Tiny purple wildflowers flecked the foliage along the train tracks as we whizzed past. Bits of confetti sprinkled from heaven. I imagined my tears running down, out the window and dripping along the path to stain the flowers. Passing over a river, the tears continued to pour down and mingle with the mountain water, fresh, cool and splashing over rocks.
I tried so hard to figure out why I couldn’t stop crying. The surface answer is that every time I say goodbye to Omi, I cry.
What if it is our last goodbye?
Just writing the questions brings another flood of tears.
But there is something beyond the fear of a last goodbye.
A visit to Omi’s is essentially the equivalent to staying at an authentic gasthaus in the German countryside: fresh coffee awaits every morning the moment you get up and shuffle downstairs, bare feet kissing the hardwood floor. For breakfast, pick from a schmorgasborg of pancakes, waffles, French toast, super snackers, scrambled eggs – or, all of the above.

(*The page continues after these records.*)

(** * The Claude Web hook ([server/resources/claude-web-state.py])

    A shallow embedding of the hook script and the properties of its
    event normalisation and decision relay.

    The script is started once per lifecycle event.  It decodes one JSON
    value from standard input, builds an outbound record, writes it to a
    Unix socket and, for a permission request, waits for the monitor's
    decision and prints a directive for the calling tool.

    Conventions of the model:
    - a decoded JSON value is a [json]; a Python [dict] with string keys is
      a [gmap string json] (the order in which [json.dumps] prints the keys
      is not tracked);
    - the bytes written by [json.dumps(v) + "\n"] and by
      [print(json.dumps(v))] are represented by the value [v] itself, and
      [json.dumps] of a value that the decoder returned is taken to
      succeed;
    - everything the script asks of its environment (standard input, the
      process table, the terminal, the socket) is answered by a [world];
    - running a function yields the list of calls it made on the socket and
      on standard output, in order, and either a value or the exception
      that ended it ([sys.exit] is the exception [SystemExit]). *)

From Stdlib Require Import ZArith String Ascii.
From Stdlib Require Import Floats.PrimFloat.
From stdpp Require Import gmap strings list fin_maps.

#[local] Set Warnings "-register-all,-clear-no-such-hyp".
#[local] Open Scope string_scope.
#[local] Open Scope list_scope.

(** ** Python values *)

(** What [json.load] and [json.loads] return.  [JInt] is a Python [int],
    [JFloat] a Python [float] (IEEE binary64). *)
Inductive json : Type :=
| JNull
| JBool (b : bool)
| JInt (n : Z)
| JFloat (f : float)
| JStr (s : string)
| JArr (l : list json)
| JObj (m : gmap string json).

(** Truth value of a decoded value, as tested by [if v:] and [v or d]. *)
Definition truthy (v : json) : bool :=
  match v with
  | JNull => false
  | JBool b => b
  | JInt n => negb (n =? 0)%Z
  | JFloat f => negb (PrimFloat.eqb f 0%float)
  | JStr s => negb (String.eqb s "")
  | JArr l => match l with [] => false | _ :: _ => true end
  | JObj m => negb (bool_decide (dom m = ∅))
  end.

(** [v == "literal"]: only a [str] with the same characters is equal to a
    string literal. *)
Definition py_eq (v : json) (lit : string) : bool :=
  match v with
  | JStr s => String.eqb s lit
  | _ => false
  end.

(** [a or b]. *)
Definition py_or (a b : json) : json := if truthy a then a else b.

(** A Python value that is [None] or a [str]. *)
Definition of_optional_str (o : option string) : json := from_option JStr JNull o.

(** ** Strings

    A [string] is read as a sequence of code points below 256. *)

(** [c.isspace()] on that range. *)
Definition isspace (c : ascii) : bool :=
  let n := N_of_ascii c in
  ((9 <=? n) && (n <=? 13) || (28 <=? n) && (n <=? 32)
   || (n =? 133) || (n =? 160))%N.

Fixpoint lstrip (s : string) : string :=
  match s with
  | EmptyString => EmptyString
  | String c rest => if isspace c then lstrip rest else s
  end.

Definition rstrip (s : string) : string := String.rev (lstrip (String.rev s)).

(** [s.strip()]. *)
Definition strip (s : string) : string := rstrip (lstrip s).

(** [s.startswith(p)]. *)
Definition startswith (s p : string) : bool := String.prefix p s.

(** ** Exceptions, effects and the monad of the script *)

(** The subclasses of [OSError] a Unix stream socket raises
    ([socket.error] is [OSError]; [socket.timeout] is [TimeoutError]). *)
Inductive oserror : Type :=
| ConnectionRefusedError
| FileNotFoundError
| PermissionError
| TimeoutError
| BrokenPipeError
| ConnectionResetError
| OtherOSError.

Inductive exn : Type :=
| SystemExit (code : Z)
| OSError (e : oserror)
| JSONDecodeError
| UnicodeDecodeError
| ValueError
| RecursionError
| AttributeError.

(** The two ways the JSON decoder fails on text that is JSON: the text
    nests arrays or objects deeper than the interpreter's recursion limit,
    or it holds an integer literal of more digits than [int] converts
    (4300 by default).  Neither exception is a [json.JSONDecodeError]. *)
Inductive loads_failure : Type :=
| NestingTooDeep
| IntegerTooLong.

Definition loads_exn (f : loads_failure) : exn :=
  match f with
  | NestingTooDeep => RecursionError
  | IntegerTooLong => ValueError
  end.

(** The socket object: [timeout] is [None] for a socket without a timeout
    (what [socket.socket] returns), [Some t] after [settimeout(t)]. *)
Record socket_obj : Type := { timeout : option Z }.

(** The calls the script makes on the outside world, as they appear in a
    run.  A blocking socket call carries the timeout of the socket at the
    time of the call. *)
Inductive effect : Type :=
| Socket
| Connect (path : string) (tmo : option Z)
| Sendall (payload : gmap string json) (tmo : option Z)
| Recv (bufsize : Z) (tmo : option Z)
| Close
| PrintLine (line : json).

Inductive result (A : Type) : Type :=
| Return (a : A)
| Raise (e : exn).
Arguments Return {A} a.
Arguments Raise {A} e.

Definition M (A : Type) : Type := list effect * result A.

#[export] Instance M_ret : MRet M := λ A a, ([], Return a).

#[export] Instance M_bind : MBind M := λ A B f m,
  match m with
  | (t, Return a) => let '(t', r) := f a in (t ++ t', r)
  | (t, Raise e) => (t, Raise e)
  end.

Definition tell (e : effect) : M unit := ([e], Return ()).

Definition raise {A : Type} (e : exn) : M A := ([], Raise e).

(** [try: body except ...: handler]; the handler decides which exceptions
    it catches and re-raises the others. *)
Definition try_except {A : Type} (body : M A) (handler : exn → M A) : M A :=
  match body with
  | (t, Return a) => (t, Return a)
  | (t, Raise e) => let '(t', r) := handler e in (t ++ t', r)
  end.

(** [sys.exit(code)]. *)
Definition sys_exit {A : Type} (code : Z) : M A := raise (SystemExit code).

(** ** The world *)

(** What [json.load(sys.stdin)] finds: text that is not JSON; bytes that
    do not decode to text; JSON text on which the decoder fails; or the
    JSON text of [v], which the call returns. *)
Inductive stdin_content : Type :=
| StdinInvalid
| StdinUndecodable
| StdinUnloadable (f : loads_failure)
| StdinJSON (v : json).

(** [subprocess.run(["ps", ...], timeout=2)]: it raises (no [ps], timeout,
    undecodable output) or returns with some standard output. *)
Inductive ps_result : Type :=
| PsRaises
| PsStdout (out : string).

Take a seat at the breakfast table, a café bistro set with red plaid seat cushions and tablecloth that match the kitchen’s red walls. A soft breeze whispers through the house from the yellow sun room, soft and cheery, brushing the lace curtains to the side until it swirls around the stairway’s pine banister.

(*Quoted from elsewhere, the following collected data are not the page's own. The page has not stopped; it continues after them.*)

(** * kbfs-beta: block operations, request utilities and quota reclamation

    A shallow embedding of [BlockOpsStandard] (Get, Ready, Put, Delete), of
    the request helpers [runUnlessCanceled] and [MakeRandomRequestID], and of
    the per-folder quota reclamation run, with the properties the
    specification states about them. *)

From Stdlib Require Import ZArith NArith List String Ascii Lia.
From Stdlib.Strings Require Import Byte.
From stdpp Require Import base gmap strings list fin_maps.

Local Open Scope Z_scope.
#[local] Set Warnings "-clear-no-such-hyp".

(** ** Go values shared by the packages *)

(** A non-nil value of Go's [error] interface. [TooLowByteCountError] is the
    one error type the block operations construct themselves; every other
    error comes out of a collaborator and is opaque to this code. *)
Inductive error : Type :=
| TooLowByteCountError (ExpectedMinByteCount ByteCount : Z)
| ErrOther (msg : string).

(** A Go variable of type [error]: [None] is [nil]. *)
Definition goerror : Type := option error.

Definition isErr (err : goerror) : bool :=
  match err with Some _ => true | None => false end.

(** The zero value every Go type has. *)
Class Zero (T : Type) : Type := zero : T.

(** [BlockPointer], reduced to the two fields the block operations read.
    The pointer is also what the block server receives as the block's
    context. *)
Record BlockPointer {BlockID BlockRefNonce : Type} : Type := mkBlockPointer {
  ID : BlockID;
  RefNonce : BlockRefNonce
}.
Arguments BlockPointer : clear implicits.
Arguments mkBlockPointer {BlockID BlockRefNonce} _ _.

(** ** BlockOpsStandard *)

Module BlockOps.

Section WithCollaborators.

(** Types declared elsewhere in the package. *)
Context {Ctx RootMetadata TlfID BlockID BlockRefNonce Block : Type}.
Context {TLFCryptKey BlockCryptKeyServerHalf BlockCryptKey EncryptedBlock : Type}.
Context `{EqDecision BlockRefNonce}.
Context `{Zero BlockID} `{Zero BlockCryptKeyServerHalf}.

(** [md.ID], the folder a revision belongs to. *)
Variable mdID : RootMetadata -> TlfID.
Variable zeroBlockRefNonce : BlockRefNonce.

(** The state the collaborators keep between calls (the store's content,
    the random source, a mock's expectations). *)
Context {W : Type}.

Abbreviation Ptr := (BlockPointer BlockID BlockRefNonce).

Record ReadyBlockData : Type := mkReadyBlockData {
  buf : list byte;
  serverHalf : BlockCryptKeyServerHalf
}.

#[export] Instance ReadyBlockData_zero : Zero ReadyBlockData :=
  {| buf := []; serverHalf := zero |}.

(** Modelled from the spec: [ReadyBlockData.GetEncodedSize] is not in the
    sampled sources; it is the encoded (ciphertext) byte count, the length
    of the buffer. *)
Definition GetEncodedSize (r : ReadyBlockData) : Z :=
  Z.of_nat (length (buf r)).

(** *** The interfaces [Config] hands out

    A method takes the collaborators' state and returns its Go results
    (values and error together, as Go does) with the new state. *)

Record BlockServer : Type := {
  BlockServer_Get :
    Ctx -> BlockID -> Ptr -> W -> (list byte * BlockCryptKeyServerHalf * goerror) * W;
  BlockServer_Put :
    Ctx -> BlockID -> TlfID -> Ptr -> list byte -> BlockCryptKeyServerHalf ->
    W -> goerror * W;
  BlockServer_AddBlockReference :
    Ctx -> BlockID -> TlfID -> Ptr -> W -> goerror * W;
  BlockServer_RemoveBlockReference :
    Ctx -> BlockID -> TlfID -> Ptr -> W -> goerror * W
}.

Record KeyManager : Type := {
  KeyManager_GetTLFCryptKeyForEncryption :
    Ctx -> RootMetadata -> W -> (TLFCryptKey * goerror) * W;
  KeyManager_GetTLFCryptKeyForBlockDecryption :
    Ctx -> RootMetadata -> Ptr -> W -> (TLFCryptKey * goerror) * W
}.

Record Crypto : Type := {
  Crypto_MakeRandomBlockCryptKeyServerHalf :
    W -> (BlockCryptKeyServerHalf * goerror) * W;
  Crypto_UnmaskBlockCryptKey :
    BlockCryptKeyServerHalf -> TLFCryptKey -> W -> (BlockCryptKey * goerror) * W;
  Crypto_EncryptBlock :
    Block -> BlockCryptKey -> W -> (Z * EncryptedBlock * goerror) * W;
  (* the last argument is the block decrypted into; its new content is
     returned *)
  Crypto_DecryptBlock :
    EncryptedBlock -> BlockCryptKey -> Block -> W -> (Block * goerror) * W;
  Crypto_MakePermanentBlockID :
    list byte -> W -> (BlockID * goerror) * W
}.

Record Codec : Type := {
  Codec_Encode : EncryptedBlock -> W -> (list byte * goerror) * W;
  (* decodes into a variable that starts at its zero value; the
     variable's content after the call is returned *)
  Codec_Decode : list byte -> W -> (EncryptedBlock * goerror) * W
}.

Record Config : Type := {
  config_BlockServer : BlockServer;
  config_KeyManager : KeyManager;
  config_Crypto : Crypto;
  config_Codec : Codec
}.

Record BlockOpsStandard : Type := { config : Config }.

(** *** Calls and the monad that records them *)

Inductive Call : Type :=
| CallBlockServerGet (ctx : Ctx) (id : BlockID) (context : Ptr)
| CallBlockServerPut (ctx : Ctx) (id : BlockID) (tlfID : TlfID) (context : Ptr)
    (buf : list byte) (serverHalf : BlockCryptKeyServerHalf)
| CallAddBlockReference (ctx : Ctx) (id : BlockID) (tlfID : TlfID) (context : Ptr)
| CallRemoveBlockReference (ctx : Ctx) (id : BlockID) (tlfID : TlfID) (context : Ptr)
| CallGetTLFCryptKeyForEncryption (ctx : Ctx) (md : RootMetadata)
| CallGetTLFCryptKeyForBlockDecryption (ctx : Ctx) (md : RootMetadata) (blockPtr : Ptr)
| CallMakeRandomBlockCryptKeyServerHalf
| CallUnmaskBlockCryptKey (serverHalf : BlockCryptKeyServerHalf) (key : TLFCryptKey)
| CallEncryptBlock (block : Block) (key : BlockCryptKey)
| CallDecryptBlock (encryptedBlock : EncryptedBlock) (key : BlockCryptKey)
| CallEncode (encryptedBlock : EncryptedBlock)
| CallDecode (buf : list byte)
| CallMakePermanentBlockID (buf : list byte).

Definition isStoreCall (c : Call) : bool :=
  match c with
  | CallBlockServerGet _ _ _ | CallBlockServerPut _ _ _ _ _ _
  | CallAddBlockReference _ _ _ _ | CallRemoveBlockReference _ _ _ _ => true
  | _ => false
  end.

Definition isDecrypt (c : Call) : bool :=
  match c with
  | CallDecryptBlock _ _ => true
  | _ => false
  end.

Definition isDecodeOrDecrypt (c : Call) : bool :=
  match c with
  | CallDecode _ | CallDecryptBlock _ _ => true
  | _ => false
  end.

(** The collaborators' state and the calls made so far, oldest first. *)
Record World : Type := mkWorld { mock : W; calls : list Call }.

Definition M (A : Type) : Type := World -> A * World.

Definition ret {A} (a : A) : M A := fun w => (a, w).

Definition bind {A B} (m : M A) (k : A -> M B) : M B :=
  fun w => let (a, w') := m w in k a w'.

(** One interface call: logged, then run on the collaborators' state. *)
Definition invoke {A} (c : Call) (f : W -> A * W) : M A :=
  fun w => let (a, s) := f (mock w) in
           (a, {| mock := s; calls := calls w ++ [c] |}).

Notation "'let*' p ':=' m 'in' k" := (bind m (fun p => k))
  (at level 10, p pattern, m at level 100, k at level 200).

Section Methods.

Variable b : BlockOpsStandard.

Definition bserv_Get ctx id (context : Ptr) :=
  invoke (CallBlockServerGet ctx id context)
    (BlockServer_Get (config_BlockServer (config b)) ctx id context).

Definition bserv_Put ctx id tlfID (context : Ptr) buf serverHalf :=
  invoke (CallBlockServerPut ctx id tlfID context buf serverHalf)
    (BlockServer_Put (config_BlockServer (config b)) ctx id tlfID context
       buf serverHalf).

Definition bserv_AddBlockReference ctx id tlfID (context : Ptr) :=
  invoke (CallAddBlockReference ctx id tlfID context)
    (BlockServer_AddBlockReference (config_BlockServer (config b)) ctx id
       tlfID context).

Definition bserv_RemoveBlockReference ctx id tlfID (context : Ptr) :=
  invoke (CallRemoveBlockReference ctx id tlfID context)
    (BlockServer_RemoveBlockReference (config_BlockServer (config b)) ctx
       id tlfID context).

Definition GetTLFCryptKeyForEncryption ctx md :=
  invoke (CallGetTLFCryptKeyForEncryption ctx md)
    (KeyManager_GetTLFCryptKeyForEncryption (config_KeyManager (config b))
       ctx md).

Definition GetTLFCryptKeyForBlockDecryption ctx md (blockPtr : Ptr) :=
  invoke (CallGetTLFCryptKeyForBlockDecryption ctx md blockPtr)
    (KeyManager_GetTLFCryptKeyForBlockDecryption
       (config_KeyManager (config b)) ctx md blockPtr).

Definition MakeRandomBlockCryptKeyServerHalf :=
  invoke CallMakeRandomBlockCryptKeyServerHalf
    (Crypto_MakeRandomBlockCryptKeyServerHalf (config_Crypto (config b))).

Definition UnmaskBlockCryptKey serverHalf key :=
  invoke (CallUnmaskBlockCryptKey serverHalf key)
    (Crypto_UnmaskBlockCryptKey (config_Crypto (config b)) serverHalf key).

Definition EncryptBlock block key :=
  invoke (CallEncryptBlock block key)
    (Crypto_EncryptBlock (config_Crypto (config b)) block key).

After breakfast, sip a second cup of coffee outside, rocking in the porch swing with the flower boxes, wind chimes and humming birds.
She told me about Mutti, her mother, a petite woman who worked culinary miracles in their tiny Frankfurt apartment, where the kitchen is smaller than an American bathroom. Young Marlies used to watch Mutti in the kitchen and wonder how she always seemed to produce delicious morsels of food when there was none.
“She was an angel,” Omi said. “Sometimes I even saw her wings.”